▸ **DATA LISTING**:
Lemma apply_param (m : Manager.t) (gid : Z) (r : nat) (g : Group.t)
    (p : Param.t) (rec : Directory.record) :
  Manager.groups m !! KInt gid = Some r ->
  Manager.heap m !! r = Some g ->
  Layout.reads_back gid p rec ->
  str_upper (Param.name p) = Param.name p ->
  exists m',
    Directory.apply_record rec m = Ok m' /\
    Manager.groups m' = Manager.groups m /\
    Manager.heap m' !! r
    = Some (Group.mk (Group.name g) (Group.desc g)
              (<[Param.name p := p]> (Group.params g))).
Proof.
  intros Hid Hr (buf & -> & Hparam) Hup.
  unfold Directory.apply_record, Reader.setdefault. rewrite Hid.
  unfold Manager.deref. rewrite Hr. cbn [bind].
  unfold Group.add_param. unfold Directory.param_of in Hparam.
  destruct (Param.init (str_upper (Param.name p)) _) as [[p' o]|]; [|discriminate].
  injection Hparam as ->. cbn [bind fst]. eexists. split; [reflexivity|].
  unfold Manager.update. cbn [Manager.groups Manager.heap].
  split; [reflexivity|]. rewrite list_lookup_alter_eq, Hr, Hup. reflexivity.
Qed.

Lemma apply_params (gid : Z) (r : nat) (ps : list Param.t)
    (recs : list Directory.record) :
  Forall2 (Layout.reads_back gid) ps recs ->
  Forall (fun p => str_upper (Param.name p) = Param.name p) ps ->
  forall (m : Manager.t) (g : Group.t),
    Manager.groups m !! KInt gid = Some r ->
    Manager.heap m !! r = Some g ->
    exists m',
      Directory.apply_all recs m = Ok m' /\
      Manager.groups m' = Manager.groups m /\
      Manager.heap m' !! r
      = Some (Group.mk (Group.name g) (Group.desc g)
                (foldl (fun acc p => <[Param.name p := p]> acc) (Group.params g) ps)).
Proof.
  induction 1 as [|p rec ps recs Hp _ IH]; intros Hup m g Hid Hr.
  - exists m. destruct g. auto.
  - apply Forall_cons in Hup as [Hu Hup].
    destruct (apply_param m gid r g p rec Hid Hr Hp Hu) as (m1 & Hrec & Hg1 & Hh1).
    destruct (IH Hup m1 _ ltac:(now rewrite Hg1) Hh1) as (m' & Hall & Hg' & Hh').
    exists m'. cbn [Directory.apply_all]. rewrite Hrec. cbn [bind].
    split; [exact Hall|]. split; [congruence|]. exact Hh'.
Qed.

Lemma loop_padding (fuel : nat) (m : Manager.t) (n : nat) :
  n <> 1%nat ->
  Reader.loop (S fuel) m (replicate n x00) = Some (Ok m).
Proof.
  intros Hn. destruct n as [|[|n]]; [reflexivity|congruence|]. reflexivity.
Qed.

(** X8: a group written by [Group.write] and followed by the zero bytes
    that pad the parameter section is read back by the directory loop of
    [Reader.__init__]: started on an empty store, the loop ends with the
    group stored under its number and under its name, with the same
    name, description and parameters. *)
Theorem group_write_read (gid : Z) (g : Group.t) (values : list Param.t)
    (h h' : handle) (nm : string) :
  Group.write gid g values h = (Ok tt, h') ->
  Layout.inside h ->
  0 < gid ->
  Group.name g = Some nm ->
  nm <> EmptyString ->
  utf8_decode (Group.raw nm) = Some nm ->
  str_upper nm = nm ->
  Forall Layout.storable values ->
  values ≡ₚ (map_to_list (Group.params g)).*2 ->
  (forall k p, Group.params g !! k = Some p -> Param.name p = k) ->
  exists bytes,
    Layout.written h bytes h' /\
    forall (hd : Header.t) (padding fuel : nat),
      padding <> 1%nat ->
      (length values + 1 < fuel)%nat ->
      exists m,
        Reader.loop fuel (Manager.init hd) (bytes ++ replicate padding x00)
        = Some (Ok m) /\
        Manager.groups m !! KInt gid = Some 0%nat /\
        Manager.groups m !! KStr nm = Some 0%nat /\
        Manager.heap m !! 0%nat = Some g.
Proof.
  intros Hw Hi Hgid Hname Hnm Hdec Hup Hst Hperm Hkeys.
  destruct (group_write_inv gid g values h h' Hw Hi)
    as (nm' & ds & Hn' & Hds & W & Hn & Hg & Hd & Hpack).
  assert (nm' = nm) by congruence. subst nm'.
  exists (Layout.group_header gid nm ds ++ Layout.param_records gid values).
  split; [exact W|]. intros hd padding fuel Hpad Hfuel.
  set (rest := replicate padding x00).
  destruct (param_records_scan gid values rest Hgid Hpack Hst) as (recs & Hscan & Hall).
  destruct (group_header_read gid nm ds (Layout.param_records gid values ++ rest))
    as [Hread Hslice]; try assumption; try lia.
  assert (Hscan' : Directory.scan
            ((Layout.group_header gid nm ds ++ Layout.param_records gid values) ++ rest)
            (Directory.RGroup gid (str_upper nm) ds :: recs) rest).
  { rewrite <- app_assoc.
    eapply Directory.scan_cons; [exact Hread|]. rewrite Hslice. exact Hscan. }
  destruct (apply_group_header (Manager.init hd) gid (str_upper nm) ds)
    as (m1 & Hrec & Hid1 & Hnm1 & Hh1); [apply lookup_empty..|].
  cbn [Manager.init Manager.heap length] in Hid1, Hnm1, Hh1.
  rewrite !Hup in *.
  assert (Hups : Forall (fun p => str_upper (Param.name p) = Param.name p) values).
  { eapply Forall_impl; [exact Hst|]. intros p Hp. apply Hp. }
  destruct (apply_params gid 0 values recs Hall Hups m1 _ Hid1 Hh1)
    as (m & Happ & Hgm & Hhm).
  cbn [Group.name Group.desc Group.params] in Hhm.
  exists m. split; [|split; [|split]].
  - assert (Hlen : length recs = length values)
      by (symmetry; eapply Forall2_length; exact Hall).
    destruct fuel as [|fuel]; [lia|].
    replace (S fuel) with (length (Directory.RGroup gid nm ds :: recs)
                           + S (fuel - S (length recs)))%nat
      by (cbn [length]; lia).
    rewrite (loop_scan _ _ _ Hscan' (Manager.init hd) m).
    + now apply loop_padding.
    + cbn [Directory.apply_all]. rewrite Hrec. cbn [bind]. exact Happ.
  - now rewrite Hgm.
  - now rewrite Hgm.
  - rewrite Hhm. f_equal.
    change (foldl _ ∅ values) with (Layout.by_name values).
    rewrite (by_name_values (Group.params g) values Hkeys Hperm).
    destruct g as [gn gd gp]. cbn in *. congruence.
Qed.

End ReadGroup.

Lemma used_group_values :
  [Example.used_param] ≡ₚ (map_to_list (Group.params Example.used_group)).*2.
Proof.
  unfold Example.used_group. cbn [Group.params].
  rewrite map_to_list_singleton. reflexivity.
Qed.

Lemma used_group_write :
  @Group.write Ascii7.text 1 Example.used_group [Example.used_param] (Handle.open [])
  = (Ok tt, snd (@Group.write Ascii7.text 1 Example.used_group
                   [Example.used_param] (Handle.open []))).
Proof. vm_compute. reflexivity. Qed.

Lemma group_write_scan_witness :
  let h := Handle.open [] in
  let h' := snd (@Group.write Ascii7.text 1 Example.used_group
                   [Example.used_param] h) in
  exists bytes ds,
    Group.desc Example.used_group = Some ds /\
    Layout.written h bytes h' /\
    forall rest, exists recs,
      @Directory.scan Ascii7.text (bytes ++ rest)
        (Directory.RGroup 1 "POINT" ds :: recs) rest /\
      Forall2 (@Layout.reads_back Ascii7.text 1) [Example.used_param] recs.
Proof.
  cbv zeta.
  exact (@group_write_scan Ascii7.text 1 Example.used_group [Example.used_param]
           (Handle.open []) _ "POINT" used_group_write
           ltac:(vm_compute; lia) ltac:(lia) eq_refl ltac:(discriminate) eq_refl
           (Forall_cons_2 _ _ _ used_param_storable (Forall_nil_2 _))).
Defined.

Lemma group_write_size_witness :
  let h := Handle.open [] in
  let h' := snd (@Group.write Ascii7.text 1 Example.used_group
                   [Example.used_param] h) in
  exists size,
    @Group.binary_size Ascii7.text Example.used_group = Ok size /\
    Z.of_nat (position h') = Z.of_nat (position h) + size.
Proof.
  cbv zeta.
  assert (Hbytes : Forall (fun p => Z.of_nat (length (Param.bytes p))
                                    = Param.total_bytes p) [Example.used_param])
    by (repeat constructor).
  exact (@group_write_size Ascii7.text 1 Example.used_group [Example.used_param]
           (Handle.open []) _ "POINT" "points" used_group_write
           ltac:(vm_compute; lia) used_group_values eq_refl eq_refl eq_refl eq_refl
           Hbytes).
Defined.

Lemma group_write_read_witness :
  let h := Handle.open [] in
  let h' := snd (@Group.write Ascii7.text 1 Example.used_group
                   [Example.used_param] h) in
  exists bytes,
    Layout.written h bytes h' /\
    forall (hd : Header.t) (padding fuel : nat),
      padding <> 1%nat ->
      (length [Example.used_param] + 1 < fuel)%nat ->
      exists m,
        @Reader.loop Ascii7.text fuel (Manager.init hd) (bytes ++ replicate padding x00)
        = Some (Ok m) /\
        Manager.groups m !! KInt 1 = Some 0%nat /\
        Manager.groups m !! KStr "POINT" = Some 0%nat /\
        Manager.heap m !! 0%nat = Some Example.used_group.
Proof.
  cbv zeta.
  refine (@group_write_read Ascii7.text 1 Example.used_group [Example.used_param]
           (Handle.open []) _ "POINT" used_group_write
           ltac:(vm_compute; lia) ltac:(lia) eq_refl ltac:(discriminate) eq_refl eq_refl
           (Forall_cons_2 _ _ _ used_param_storable (Forall_nil_2 _))
           used_group_values _).
  unfold Example.used_group. cbn [Group.params].
  intros k p [<- <-]%lookup_singleton_Some. reflexivity.
Defined.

▸ **YOUR INSTRUCTIONS**: Go through the listing, find each line with the word "Hrec", and copy it.

▸ **TASK RESULT**:
    destruct (apply_param m gid r g p rec Hid Hr Hp Hu) as (m1 & Hrec & Hg1 & Hh1).
    exists m'. cbn [Directory.apply_all]. rewrite Hrec. cbn [bind].
    as (m1 & Hrec & Hid1 & Hnm1 & Hh1); [apply lookup_empty..|].
    + cbn [Directory.apply_all]. rewrite Hrec. cbn [bind]. exact Happ.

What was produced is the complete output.